▶ Work to complete
Please repeat the lines below exactly. Begin with the line containing "Type) isProduction platform arch packageDir" and go on through the line containing "split; [|split].".

* * * * * * * * *

Lemma main_cannot_save_witness :
  main example_hash insertion_sort 50 short_run {[ filename := Directory ]} = None.
Proof.
  apply (main_cannot_save example_hash insertion_sort 50 short_run).
  apply lookup_singleton_eq.
Defined.
Lemma built_policy_nonneg (config : Types.HuefyConfig) (codes : list Z) :
  (forall d, Types.retryDelay config = Some d -> 0 <= d) ->
  0 <= Types.initialDelay (built_policy config codes).
Proof.
  intros Hd. simpl. unfold num_or.
  destruct (Types.retryDelay config) as [d|]; [|lia].
  destruct (d =? 0); [lia|]. apply Hd. reflexivity.
Qed.

(** X11. For a client built by one of the three constructors from a
    configuration whose numbers are integers, in every run of a call each
    back-off sleep lasts at most 10000 ms, the number of sleeps is at most
    the number of attempts allowed minus one, and no sleep is negative
    unless a negative [retryDelay] was configured. *)
Theorem built_client_sleeps_bounded (config : Types.HuefyConfig) :
  (forall (T : Type) (asErrorResponse : T -> Errors.ErrorData)
          (self : HttpClient.t) (options_timeout : option Z)
          (net : Z -> HttpClient.FetchOutcome) exit events,
      HttpClient.new config = inl self ->
      HttpClient.request asErrorResponse self options_timeout net
      = Some (exit, events) ->
      Forall (fun ms => ms <= 10000) (Retry.sleeps events)
      /\ (List.length (Retry.sleeps events)
          <= Z.to_nat (num_or (Types.retryAttempts config) 3) - 1)%nat
      /\ ((forall d, Types.retryDelay config = Some d -> 0 <= d) ->
          Forall (fun ms => 0 <= ms) (Retry.sleeps events)))
  /\ (forall (T : Type) isProduction initFailure (self : GrpcClient.t)
             (rpc : Z -> T + GrpcClient.RawError) result events,
      GrpcClient.new isProduction initFailure config = inl self ->
      GrpcClient.makeGrpcRequest self rpc = Some (result, events) ->
      Forall (fun ms => ms <= 10000) (Retry.sleeps events)
      /\ (List.length (Retry.sleeps events)
          <= Z.to_nat (num_or (Types.retryAttempts config) 3) - 1)%nat
      /\ ((forall d, Types.retryDelay config = Some d -> 0 <= d) ->
          Forall (fun ms => 0 <= ms) (Retry.sleeps events)))
  /\ (forall (D : Type) isProduction platform arch packageDir
             (self : KernelClient.t) (spawned : Z -> option D + Errors.Thrown)
             result events,
      KernelClient.new isProduction platform arch packageDir config = inl self ->
      KernelClient.executeKernelCommand self spawned = Some (result, events) ->
      Forall (fun ms => ms <= 10000) (Retry.sleeps events)
      /\ (List.length (Retry.sleeps events)
          <= Z.to_nat (num_or (Types.retryAttempts config) 3) - 1)%nat
      /\ ((forall d, Types.retryDelay config = Some d -> 0 <= d) ->
          Forall (fun ms => 0 <= ms) (Retry.sleeps events))).
Proof.
  split; [|split].
  - intros T asER self opt net exit events Hnew Hcall.
    destruct (new_http_policy _ _ Hnew) as [Hpol _].
    unfold HttpClient.request in Hcall. rewrite Hpol in Hcall.
    destruct (run_sleeps_bounded (built_policy config [429; 500; 502; 503; 504])
                (fun attempt =>
                   HttpClient.makeRequest asER self
                     (Some (num_or opt (HttpClient.timeout self))) (net attempt))
                Errors.isRetryableError)
      as [exit0 [events0 [Hrun [Hmax [Hlen Hnn]]]]].
    rewrite Hrun in Hcall. inversion Hcall; subst exit0 events0.
    split; [exact Hmax|]. split; [exact Hlen|].
    intros Hd. apply Hnn; [apply built_policy_nonneg; exact Hd | simpl; lia | simpl; lia].
  - intros T isProduction initFailure self rpc result events Hnew Hcall.
    destruct (new_grpc_policy _ _ _ _ Hnew) as [Hpol _].
    unfold GrpcClient.makeGrpcRequest in Hcall. rewrite Hpol in Hcall.
    destruct (run_sleeps_bounded (built_policy config [14; 13; 8]) rpc
                (GrpcClient.isRetryableGrpcError self))
      as [exit0 [events0 [Hrun [Hmax [Hlen Hnn]]]]].
    rewrite Hrun in Hcall.
    destruct exit0; inversion Hcall; subst events0;
      (split; [exact Hmax|]); (split; [exact Hlen|]);
      intros Hd; (apply Hnn; [apply built_policy_nonneg; exact Hd | simpl; lia | simpl; lia]).
  - intros D isProduction platform arch packageDir self spawned result events Hnew Hcall.
    destruct (new_kernel_policy _ _ _ _ _ _ Hnew) as [Hpol _].
    unfold KernelClient.executeKernelCommand in Hcall. rewrite Hpol in Hcall.
    destruct (run_sleeps_bounded (built_policy config [14; 13; 8]) spawned
                KernelClient.isRetryableError)
      as [exit0 [events0 [Hrun [Hmax [Hlen Hnn]]]]].
    rewrite Hrun in Hcall.
    destruct exit0; inversion Hcall; subst events0;
      (split; [exact Hmax|]); (split; [exact Hlen|]);
      intros Hd; (apply Hnn; [apply built_policy_nonneg; exact Hd | simpl; lia | simpl; lia]).
Qed.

* * * * * * * * *

▶ Solution to the exercise
  /\ (forall (D : Type) isProduction platform arch packageDir
             (self : KernelClient.t) (spawned : Z -> option D + Errors.Thrown)
             result events,
      KernelClient.new isProduction platform arch packageDir config = inl self ->
      KernelClient.executeKernelCommand self spawned = Some (result, events) ->
      Forall (fun ms => ms <= 10000) (Retry.sleeps events)
      /\ (List.length (Retry.sleeps events)
          <= Z.to_nat (num_or (Types.retryAttempts config) 3) - 1)%nat
      /\ ((forall d, Types.retryDelay config = Some d -> 0 <= d) ->
          Forall (fun ms => 0 <= ms) (Retry.sleeps events))).
Proof.
  split; [|split].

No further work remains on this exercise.